川崎医科大学の中野貴司教授は、いつ外せるのかという問いに対して「年内?」とクエスチョンマーク付きで回答しています。というのも、条件として、新型コロナウイルスの扱いが季節性インフルエンザなどと同じ「5類相当」に分類され、かつ、新たな変異ウイルスが出てこないということを条件に挙げています。マスクを外すのは国民が納得する時ということで、感染症法上の位置付けを見直すことも必要だといいます。

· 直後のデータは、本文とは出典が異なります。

Lemma search_price len0 s :
  option_map (fun m => group m 1) (search_from len0 _PRICE_RE s)
  = first_numeric_token s.
Proof.
  induction s as [|c t IH].
  - reflexivity.
  - cbn [search_from]. rewrite exec_price_fun.
    destruct (numpunct c) eqn:Ec.
    + assert (Ed : lit dollar c = false) by apply numpunct_not_dollar, Ec.
      rewrite Ed. cbn [dropWhile].
      rewrite (numpunct_not_space c Ec), Ec.
      unfold first_numeric_token. cbn [dropWhile].
      rewrite Ec. cbn [negb takeWhile]. rewrite Ec. reflexivity.
    + assert (Et : first_numeric_token (c :: t) = first_numeric_token t).
      { unfold first_numeric_token. cbn [dropWhile]. rewrite Ec. reflexivity. }
      rewrite Et.
      assert (Hgo : forall c1 t1,
                 dropWhile isspace t = c1 :: t1 ->
                 option_map (fun m => group m 1)
                   (if numpunct c1 then
                      Some {| m_groups := [c1 :: takeWhile numpunct t1];
                              m_rest := dropWhile numpunct t1 |}
                    else None)
                 = (if numpunct c1 then first_numeric_token t else None)).
      { intros c1 t1 E. destruct (numpunct c1) eqn:E1; [|reflexivity].
        rewrite (first_numeric_token_after_blanks t c1 t1 E E1).
        reflexivity. }
      destruct (lit dollar c) eqn:Ed.
      * destruct (dropWhile isspace t) as [|c1 t1] eqn:E; [exact IH|].
        destruct (numpunct c1) eqn:E1; [|exact IH].
        rewrite (first_numeric_token_after_blanks t c1 t1 E E1).
        reflexivity.
      * cbn [dropWhile]. destruct (isspace c) eqn:Es.
        -- destruct (dropWhile isspace t) as [|c1 t1] eqn:E; [exact IH|].
           destruct (numpunct c1) eqn:E1; [|exact IH].
           rewrite (first_numeric_token_after_blanks t c1 t1 E E1).
           reflexivity.
        -- rewrite Ec. exact IH.
Qed.

Lemma forallb_rev (p : char -> bool) s :
  forallb p s = true -> forallb p (rev s) = true.
Proof.
  intros H. rewrite forallb_forall in *. intros x Hx.
  apply H, in_rev, Hx.
Qed.

Lemma lstrip_no_blank (p : char -> bool) s :
  (forall c, p c = true -> isspace c = false) ->
  forallb p s = true -> lstrip s = s.
Proof.
  intros Hp. destruct s as [|c s]; [reflexivity|]. simpl.
  intros H. apply andb_prop in H. destruct H as [Hc _].
  unfold lstrip. simpl. rewrite (Hp c Hc). reflexivity.
Qed.

Lemma strip_no_blank (p : char -> bool) s :
  (forall c, p c = true -> isspace c = false) ->
  forallb p s = true -> strip s = s.
Proof.
  intros Hp H. unfold strip, rstrip.
  rewrite (lstrip_no_blank p s Hp H).
  rewrite (lstrip_no_blank p (rev s) Hp (forallb_rev p s H)).
  apply rev_involutive.
Qed.

Lemma replace_delete old s :
  replace old [] s = filter (fun c : char => negb (c =? old)) s.
Proof.
  unfold replace. induction s as [|c s IH]; [reflexivity|].
  simpl. rewrite IH. destruct (c =? old); reflexivity.
Qed.

Lemma replace_char old new s :
  replace old [new] s = map (fun c : char => if c =? old then new else c) s.
Proof.
  unfold replace. induction s as [|c s IH]; [reflexivity|].
  simpl. rewrite IH. destruct (c =? old); reflexivity.
Qed.

Lemma first_numeric_token_all text raw :
  first_numeric_token text = Some raw -> forallb numpunct raw = true.
Proof.
  unfold first_numeric_token.
  destruct (dropWhile _ text) as [|c t]; [discriminate|].
  intros H. injection H as <-. exact (takeWhile_all numpunct (c :: t)).
Qed.

Lemma parse_price_by_rule text :
  _parse_price_to_float text
  = match first_numeric_token text with
    | Some raw => py_float (separator_rule raw)
    | None => None
    end.
Proof.
  unfold _parse_price_to_float.
  destruct text as [|c0 t0]; [reflexivity|]. cbn [isnil].
  set (text := c0 :: t0).
  pose proof (search_price (length text) text) as Hs.
  fold (re_search _PRICE_RE text) in Hs.
  destruct (re_search _PRICE_RE text) as [m|]; simpl in Hs;
    rewrite <- Hs; [|reflexivity].
  assert (Hall : forallb numpunct (group m 1) = true)
    by (apply (first_numeric_token_all text); symmetry; exact Hs).
  rewrite (strip_no_blank numpunct _ numpunct_not_space Hall).
  unfold separator_rule.
  rewrite !contains_char, replace_delete, !replace_char.
  unfold pystr, char in *.
  destruct (existsb (fun x => x =? comma) (group m 1));
    destruct (existsb (fun x => x =? dot) (group m 1)); reflexivity.
Qed.

Lemma no_numeric_token text :
  forallb (fun c => negb (numpunct c)) text = true ->
  first_numeric_token text = None.
Proof.
  intros H. unfold first_numeric_token.
  rewrite <- (app_nil_r text), dropWhile_app; [reflexivity|exact H|exact I].
Qed.

(** C5: the price normalizer converts the first numeric token of the text
    after the separator rule: with both a point and a comma the points go
    and the commas become the decimal point, with commas only they become
    the decimal point, otherwise the token stays as it is; the four examples
    have the stated values; the empty text and a text without digit, point
    or comma have no value. *)
Theorem price_separator_rule :
  (forall text,
      _parse_price_to_float text
      = match first_numeric_token text with
        | Some raw => py_float (separator_rule raw)
        | None => None
        end)
  /\ _parse_price_to_float (str "$1.398,88 + iva") = Some 1398.88%Q
  /\ _parse_price_to_float (str "$138.22") = Some 138.22%Q
  /\ _parse_price_to_float (str "1398,88") = Some 1398.88%Q
  /\ _parse_price_to_float [] = None
  /\ (forall text,
        forallb (fun c => negb (numpunct c)) text = true ->
        _parse_price_to_float text = None).
Proof.
  split; [exact parse_price_by_rule|].
  repeat (split; [vm_compute; reflexivity|]).
  intros text H. rewrite parse_price_by_rule, (no_numeric_token text H).
  reflexivity.
Qed.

そして、東邦大学 感染制御学の小林寅喆教授は、「早ければ今年の夏(7月・8月)ごろ」ということで、条件としては1日の新規感染者数が全国5000人以下、東京は500人以下ということに加え、重症者が出ない状況が続くこと。さらに、いきなりマスクを全部外すのではなくて、段階的に最初は人が密集していない屋外。続いて換気が十分されていて会話が少ない公共交通機関。さらには、声を出さない屋内。その後は状況を見ながら…というような段階的な措置が必要ではないかということです。
東邦大学 感染制御学・小林寅喆教授:
ワクチンのブースター接種が順調に進んでいって感染者数が減少していけば、やはり夏に向けて、マスクをあえて取っていくということも必要になってくると思います。これから熱中症なども注意して過ごさなければならないですし、夏になるとお子さんたちも非常に苦しい思いをされるので、そこは屋外から。そこから換気の良い屋内の会話が少ない場所へと徐々に段階的緩和をしていくのがよろしいんじゃないかと思いますね。マスクを外すメリット・デメリットのバランスを考えていかなければならないと思います。
「収束してから」という線引きをどこに設定するか、専門家でも意見が割れる難しい状況です。